Events and News

Review: Lecture Series "In Society" – Participation and Solidarity in the 2022 summer semester

[Translate to Englisch:] Mahnwache_Eichstätt_Klenk
© Christian Klenk

With the series "In Society", the ZFM offers the opportunity to exchange ideas with renowned personalities, discusses with them in the company of an interested public and, last but not least, expresses the scientific interest of the ZFM: Taking an analytical look at society oriented towards flight and migration.

In the 2022 summer semester, the ZFM organized lectures titled "Participation and Solidarity" as part of this series.
Flight and migration movements encounter both defensive attitudes among the population but also solidarity and support. This also becomes evident in wars and humanitarian disasters: They can trigger compassion and a willingness to help, but also debates on reception capacities for people seeking protection and the threat to European borders. Questions of admission, protection, participation and belonging are controversially discussed and negotiated in times of increasing migration and flight movements. Although the current series of talks focused on the current war in Ukraine, it also looked at how memory is shaped in a plural post-migrant society. Together with an interested public and the speakers, the ZFM discussed practices and discourses around participation and solidarity.

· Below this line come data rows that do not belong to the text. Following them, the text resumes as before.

Lemma drain_global_frame b m :
  lane_caps (drain_global_order b m).2 = lane_caps m ∧
  mesh_seq (drain_global_order b m).2 = mesh_seq m.
Proof.
  revert m. induction b as [|b IH]; intros m; [done|]. cbn [drain_global_order].
  destruct (best_lane 0 (lanes m) None) as [[i sq]|]; [|done].
  destruct (lanes m !! i) as [lane|] eqn:El; [|done].
  unfold lane_pop. destruct (queue lane) as [|e q]; [done|].
  set (m1 := set_lanes _ m). specialize (IH m1).
  destruct (drain_global_order b m1) as [items m']. cbn in *. destruct IH as [Hc Hs]. split; [|done].
  rw Hc. by apply (insert_lane_caps m i lane).
Qed.

Lemma drain_shard_frame i b m :
  lane_caps (drain_shard i b m).2 = lane_caps m ∧ mesh_seq (drain_shard i b m).2 = mesh_seq m.
Proof.
  unfold drain_shard. destruct (lanes m !! i) as [lane|] eqn:El; [|done].
  rw drain_lane_spec. cbn. split; [|done]. by apply (insert_lane_caps m i lane).
Qed.

Lemma rr_route_frame m :
  let m' := (rr_route m).2 in
  lanes m' = lanes m ∧ mesh_seq m' = mesh_seq m ∧ shard_seq m' = shard_seq m.
Proof. unfold rr_route. by destruct (_ <=? _). Qed.

Definition mesh_ok (caps : list Z) m : Prop :=
  0 ≤ mesh_seq m ≤ u64_max ∧ lane_caps m = caps ∧ (mesh_seq m < u64_max → ∃ l, mesh_repr m l).

Lemma enqueue_ok caps i task m : mesh_ok caps m → mesh_ok caps (enqueue_with_route i task m).1.
Proof.
  intros (Hs & Hc & HR). destruct (enqueue_frame i task m) as [Hc' Hs'].
  split; [rw Hs'; unfold seq_next; int_lia|]. split; [congruence|]. intros Hlt.
  rw Hs' in Hlt. unfold seq_next in Hlt.
  assert (0 ≤ mesh_seq m < u64_max) as Hm by int_lia. destruct HR as [l HR]; [lia|].
  pose proof (enqueue_with_route_spec i task m l HR Hm) as Hout. unfold mesh_enqueued in Hout.
  destruct (enqueue_with_route i task m).2; [destruct Hout as (_ & _ & _ & ? & _)|destruct Hout as [? _]];
    eauto.
Qed.

Lemma rr_route_ok caps m : mesh_ok caps m → mesh_ok caps (rr_route m).2.
Proof.
  destruct (rr_route_frame m) as (E1 & E2 & E3). intros (Hs & Hc & HR).
  split; [by rw E2|]. split; [unfold lane_caps; by rw E1|]. rw E2. intros [l Hl]%HR. exists l.
  eapply repr_frame; [exact Hl|done|lia|congruence].
Qed.

Lemma mesh_step_ok caps m m' : mesh_ok caps m → mesh_step m m' → mesh_ok caps m'.
Proof.
  intros HM Hst. destruct Hst as [c o m|ev p m|i b m|b m].
  - by apply enqueue_ok.
  - unfold mesh_enqueue_event. pose proof (rr_route_ok caps m HM) as HM'.
    destruct (rr_route m) as [i m1]. by apply enqueue_ok.
  - destruct HM as (Hs & Hc & HR). destruct (drain_shard_frame i b m) as [Ec Es].
    split; [by rw Es|]. split; [congruence|]. rw Es. intros [l Hl]%HR. eexists.
    by apply (drain_shard_spec i b).
  - destruct HM as (Hs & Hc & HR). destruct (drain_global_frame b m) as [Ec Es].
    split; [by rw Es|]. split; [congruence|]. rw Es. intros [l Hl]%HR. eexists.
    by apply (drain_global_spec b).
Qed.

Lemma mesh_new_ok config :
  0 ≤ cfg_lane_capacity config → mesh_ok (lane_caps (mesh_new config)) (mesh_new config).
Proof.
  intros Hc. split; [unfold mesh_new; destruct (_ || _); cbn; unfold seq_zero; int_lia|]. split; [done|].
  intros _. exists []. by apply mesh_new_repr.
Qed.

Lemma mesh_reachable config m :
  0 ≤ cfg_lane_capacity config → rtc mesh_step (mesh_new config) m →
  mesh_ok (lane_caps (mesh_new config)) m.
Proof.
  intros Hc Hr. eapply (rtc_preserves mesh_step); [apply mesh_step_ok|exact Hr|by apply mesh_new_ok].
Qed.
End Refinement.

(** C35: the mesh is one FIFO spread over shards.  A reachable mesh, while
    its 64-bit sequence counter is not used up, stands for one list of
    envelopes in strictly increasing global sequence, of which each lane holds
    its shard's sublist within its capacity; an accepted enqueue appends its
    envelope to that list; [drain_global_order] returns
    and removes the first [budget] envelopes of the list; [drain_shard]
    returns and removes the first [budget] of its shard and leaves the others
    in order. *)
Theorem mesh_refines_fifo {J} config (m : ReactorMesh J) :
  0 ≤ cfg_lane_capacity config → rtc mesh_step (mesh_new config) m → mesh_seq m < u64_max →
  ∃ l, mesh_repr m l ∧
    (∀ i task, match (enqueue_with_route i task m).2 with
               | Ok e => mesh_repr (enqueue_with_route i task m).1 (l ++ [e]) ∧ e_task e = task ∧
                         global_seq e = mesh_seq m ∧ e_shard_id e = i
               | Err _ => mesh_repr (enqueue_with_route i task m).1 l
               end) ∧
    (∀ b, (drain_global_order b m).1 = take b l ∧
          mesh_repr (drain_global_order b m).2 (drop b l)) ∧
    (∀ i b, (drain_shard i b m).1 = take b (filter (in_shard i) l) ∧
            mesh_repr (drain_shard i b m).2 (skip_shard i b l)).
Proof.
  intros Hc Hr Hlt. destruct (mesh_reachable config m Hc Hr) as (Hs & _ & [l HR]); [done|].
  exists l. split; [done|]. split; [|split].
  - intros i task. assert (0 ≤ mesh_seq m < u64_max) as Hm by lia.
    pose proof (enqueue_with_route_spec i task m l HR Hm) as Hout. unfold mesh_enqueued in Hout.
    by destruct (enqueue_with_route i task m).2;
      [destruct Hout as (? & ? & ? & ? & _)|destruct Hout as [? _]].
  - intros b. by apply drain_global_spec.
  - intros i b. by apply drain_shard_spec.
Qed.

Lemma mesh_refines_fifo_witness :
  let m0 := mesh_new (mkMeshConfig 2 4 None) : ReactorMesh Z in
  let m := (mesh_enqueue_event (str "b") 2 (mesh_enqueue_event (str "a") 1 m0).1).1 in
  (e_task <$> (drain_global_order 5 m).1) = [InboundEvent (str "a") 1; InboundEvent (str "b") 2] ∧
  ∃ l, mesh_repr m l.
Proof.
  intros m0 m. split; [vm_compute; reflexivity|].
  destruct (mesh_refines_fifo (mkMeshConfig 2 4 None) m) as (l & HR & _);
    [vm_compute; discriminate| |vm_compute; reflexivity|by exists l].
  eapply rtc_l; [apply (mstep_event (str "a") 1)|]. apply rtc_once, mstep_event.
Defined.

(** ** Routing and backpressure *)

Lemma caps_lookup {J} config (m : ReactorMesh J) i lane :
  lane_caps m = lane_caps (mesh_new config : ReactorMesh J) → lanes m !! i = Some lane →
  capacity lane = cfg_lane_capacity config.
Proof.
  intros Hc Hi. assert (lane_caps m !! i = Some (capacity lane)) as Hl.
  { unfold lane_caps. by rw list_lookup_fmap Hi. }
  rw Hc in Hl. unfold mesh_new, lane_caps in Hl. destruct (_ || _); cbn in Hl; [done|].
  rw fmap_replicate in Hl. apply lookup_replicate in Hl as [-> _]. done.
Qed.

Lemma mesh_new_lanes {J} config :
  (1 ≤ cfg_shard_count config)%nat → 1 ≤ cfg_lane_capacity config →
  length (lanes (mesh_new config : ReactorMesh J)) = cfg_shard_count config.
Proof.
  intros Hn Hc. unfold mesh_new.
  rw (proj2 (Nat.eqb_neq _ _)); [|lia]. rw (proj2 (Z.eqb_neq _ _)); [|lia].
  cbn. apply length_replicate.
Qed.

Lemma caps_length {J} (m m' : ReactorMesh J) :
  lane_caps m = lane_caps m' → length (lanes m) = length (lanes m').
Proof. intros Hc%(f_equal length). unfold lane_caps in Hc. by rw !length_fmap in Hc. Qed.

(** In a mesh with at least one shard and lane slot, a call id is hashed
    to the same existing shard in every reachable state, events go round
    robin over the existing shards, and an enqueue to a shard signals
    backpressure exactly when that shard's lane holds as many envelopes as
    its configured capacity. *)
Theorem mesh_routing_and_backpressure {J} config (m : ReactorMesh J) call_id :
  (1 ≤ cfg_shard_count config)%nat → 1 ≤ cfg_lane_capacity config →
  rtc mesh_step (mesh_new config) m → mesh_seq m < u64_max →
  let n := cfg_shard_count config in
  hash_route m call_id = hash_route (mesh_new config : ReactorMesh J) call_id ∧
  (hash_route m call_id < n)%nat ∧
  Z.of_nat (rr_route m).1 = rr_cursor m mod Z.of_nat n ∧ ((rr_route m).1 < n)%nat ∧
  ∀ i task, (i < n)%nat →
    (∃ bp, (enqueue_with_route i task m).2 = Err bp) ↔
    queue_depth m i = Some (cfg_lane_capacity config).
Proof.
  intros Hn Hc Hr Hlt n. assert (0 ≤ cfg_lane_capacity config) as Hc0 by lia.
  destruct (mesh_reachable config m Hc0 Hr) as (Hs & Hcaps & [l HR]); [done|].
  pose proof (caps_length _ _ Hcaps) as Hlen. rw (mesh_new_lanes config Hn Hc) in Hlen. fold n in Hlen.
  assert (len (lanes m) = Z.of_nat n) as Hlenz by (unfold len; lia).
  assert (∀ x, (Z.to_nat (x mod Z.of_nat n) < n)%nat) as Hmod.
  { intros x. pose proof (Z.mod_pos_bound x (Z.of_nat n)). lia. }
  split; [unfold hash_route, len; by rw Hlen (mesh_new_lanes config Hn Hc)|].
  split; [unfold hash_route; rw Hlenz; destruct (_ <=? _); [lia|apply Hmod]|].
  split; [|split].
  - unfold rr_route. rw Hlenz. destruct (Z.leb_spec (Z.of_nat n) 1); cbn.
    + replace (Z.of_nat n) with 1 by lia. by rw Z.mod_1_r.
    + pose proof (Z.mod_pos_bound (rr_cursor m) (Z.of_nat n)). lia.
  - unfold rr_route. rw Hlenz. destruct (_ <=? _); cbn; [lia|apply Hmod].
  - intros i task Hi. assert (is_Some (lanes m !! i)) as [lane El] by (apply lookup_lt_is_Some; lia).
    assert (0 ≤ mesh_seq m < u64_max) as Hm by lia.
    pose proof (enqueue_with_route_spec i task m l HR Hm) as Hout. unfold mesh_enqueued in Hout.
    pose proof (caps_lookup config m i lane Hcaps El) as Hcap. pose proof (mr_lanes _ _ HR i lane El) as Hq.
    unfold queue_depth, lane_len. rw El /= Hq.
    destruct (enqueue_with_route i task m).2 as [e|bp].
    + destruct Hout as (_ & _ & _ & _ & lane' & El' & Hroom). simplify_eq.
      split; [by intros [? ?]|]. intros [= E]. lia.
    + destruct Hout as (_ & _ & Hfull). rw El in Hfull. destruct Hfull as (_ & _ & Hfull).
      split; [|by exists bp]. intros _. f_equal. lia.
Qed.

Lemma mesh_routing_and_backpressure_witness :
  let m := (mesh_enqueue_event (str "a") 1 (mesh_new (mkMeshConfig 2 1 None) : ReactorMesh Z)).1 in
  queue_depth m 0 = Some 1 ∧
  ∃ bp, (enqueue_with_route 0 (InboundEvent (str "b") 2) m).2 = Err bp.
Proof.
  intros m. split; [vm_compute; reflexivity|].
  apply (mesh_routing_and_backpressure (mkMeshConfig 2 1 None) m []);
    [cbn; lia|vm_compute; discriminate|apply rtc_once, mstep_event|vm_compute; reflexivity|cbn; lia|].
  vm_compute. reflexivity.
Defined.

(** ** Placement *)

Lemma elem_of_dedup {A} `{EqDecision A} (l : list A) x : x ∈ dedup l ↔ x ∈ l.
Proof.
  induction l as [|y l IH]; [done|]. cbn [dedup]. rw elem_of_cons -IH.
  destruct (dedup l) as [|z r]; [by rw list_elem_of_singleton elem_of_nil; naive_solver|].
  case_decide; subst; rw ?elem_of_cons; naive_solver.
Qed.

Lemma dedup_sorted (l : list Z) : StronglySorted Z.le l → StronglySorted Z.lt (dedup l).
Proof.
  induction 1 as [|x l Hl IH Hx]; [constructor|]. cbn [dedup].
  destruct (dedup l) as [|y r] eqn:E; [by repeat constructor|].
  case_decide as Hxy; [done|]. apply StronglySorted_inv in IH as [Hr Hy].
  assert (y ∈ l) as Hin by (apply elem_of_dedup; rw E; by left).
  pose proof (proj1 (Forall_forall _ _) Hx y Hin) as Hle. cbn in Hle.
  constructor; [by constructor|]. constructor; [lia|]. eapply Forall_impl; [exact Hy|]. cbn. lia.
Qed.

Lemma sort_dedup_sorted l : StronglySorted Z.lt (sort_dedup l).
Proof. apply dedup_sorted, StronglySorted_merge_sort; apply _. Qed.

Lemma elem_of_sort_dedup l x : x ∈ sort_dedup l ↔ x ∈ l.
Proof. unfold sort_dedup. by rw elem_of_dedup (merge_sort_Permutation Z.le l). Qed.

Lemma sort_dedup_nodup l : NoDup (sort_dedup l).
Proof. apply (StronglySorted_irrefl_NoDup Z.lt); [lia|apply sort_dedup_sorted]. Qed.

(** The grouping holds exactly the cores, under strictly increasing nodes. *)
Definition grouped (m : list (Z * list Z)) (node core : Z) : Prop :=
  ∃ cs, (node, cs) ∈ m ∧ core ∈ cs.

Lemma node_push_elem node core m n c :
  grouped (node_push node core m) n c ↔ grouped m n c ∨ n = node ∧ c = core.
Proof.
  unfold grouped. induction m as [|[k cs] m IH]; cbn [node_push].
  - setoid_rewrite list_elem_of_singleton. setoid_rewrite elem_of_nil. split.
    + intros (? & [= -> ->] & ->%list_elem_of_singleton). by right.
    + intros [(? & [] & _)|[-> ->]]. exists [core]. split; [done|by left].
  - destruct (Z.ltb_spec node k) as [Hlt|Hge]; [|destruct (Z.eqb_spec node k) as [->|Hne]].
    + setoid_rewrite elem_of_cons at 1. split.
      * intros (? & [[= -> ->]|Hin] & Hc); [right; by apply list_elem_of_singleton in Hc|left; eauto].
      * intros [(cs' & Hin & Hc)|[-> ->]]; [eauto|]. exists [core]. split; [by left|by left].
    + setoid_rewrite elem_of_cons. split.
      * intros (? & [[= -> ->]|Hin] & Hc); [|left; eauto].
        apply elem_of_app in Hc as [Hc| ->%list_elem_of_singleton]; [left; eauto|by right].
      * intros [(cs' & [[= -> ->]|Hin] & Hc)|[-> ->]]; [|eauto|].
        -- eexists. split; [by left|]. apply elem_of_app. by left.
        -- eexists. split; [by left|]. apply elem_of_app. right. by left.
    + setoid_rewrite elem_of_cons. split.
      * intros (cs' & [[= -> ->]|Hin] & Hc); [left; eauto|].
        destruct (proj1 IH) as [(cs2 & ? & ?)|?]; [eauto|left; eauto|by right].
      * intros [(cs' & [[= -> ->]|Hin] & Hc)|Hn]; [eauto|..];
          (destruct (proj2 IH) as (cs2 & ? & ?); [eauto|eauto]).
Qed.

On May 12, Hannes Schammann from the University of Hildesheim kicked off our series of talks with his view on the municipal reception of refugees in cities and rural areas. In democratic nation states, opportunities for participation are secured through social, political and civil rights – but at the same time, they can be denied, restricted or tied to conditions. Inequalities that arise as a result go hand in hand with questions of protection, participation and belonging and are constantly negotiated in contested socio-political fields of conflict. With the help of the expertise of Hannes Schammann from the University of Hildesheim, we approached the question of the role of municipalities in this field of conflict. Particularly against the backdrop of current refugee movements from Ukraine, this question is once again becoming increasingly urgent.

On June 9, Karin Scherschel and Tanja Evers (ZFM) continued the series of talks on the topic of participation and solidarity with their lecture. At the beginning, sociological-philosophical perspectives of Hannah Arendt, Giorgio Agamben and Zygmunt Bauman were in the center in order to show how interpretations and negotiations about who is considered a refugee always emerge and change against the background of the respective historical-cultural context of the refugee movements. However, not only the scientific but also the media discourse negotiates these questions of belonging. Mass media are important actors when it comes to shaping public opinion on the topic of flight. So-called frames (interpretive frameworks) on migration, flight and refugees would show up persistently over time and have a mostly problem-oriented perspective. However, criticism of this should not – as is often the case – remain at content level. With the help of a communication science perspective and analysis of the production level, it could be examined more precisely how the content and thus the knowledge come about. Using current results from their research projects, the speakers illustrated how, for example, certain social events (e.g. "New Year's Eve Cologne") could affect reporting and thus discourse. In view of the current flight movements from Ukraine, a predominantly positive tenor can be found in the reporting. A fact that further marginalizes refugees from other countries of origin not only legally, but also in the media.

On July 12, Tanja Thomas from the University of Tübingen concluded our current series of talks with her illustrative lecture. She presented her joint research project carried out together with Matthias Lorenz and Fabian Virchow, and titled "Doing Memory," in which she first situated her research on "Doing Memory" in the context of preceding studies on the memory of right-wing violence, specifically the racist attack in Rostock-Lichtenhagen in 1992.
In her lecture, Thomas pointed out that memory practices are always conflictual processes and that Doing Memory always requires a radical multiperspectivity that should not only look at practices of remembering but also at forgetting, repressing, and discarding. Theoretically, her work draws on Nancy Fraser and Seyla Benhabib, who point to justice as a concept in accessing and negotiating memory and forgetting. Victims, those affected, and actors in solidarity are concerned with recognition and being heard. Both are prerequisites for social visibility and capacity for action, which in turn depend on the presence or absence of resources.

The lecture series will continue next semester with further exciting guests. We will inform you about dates and speakers here again.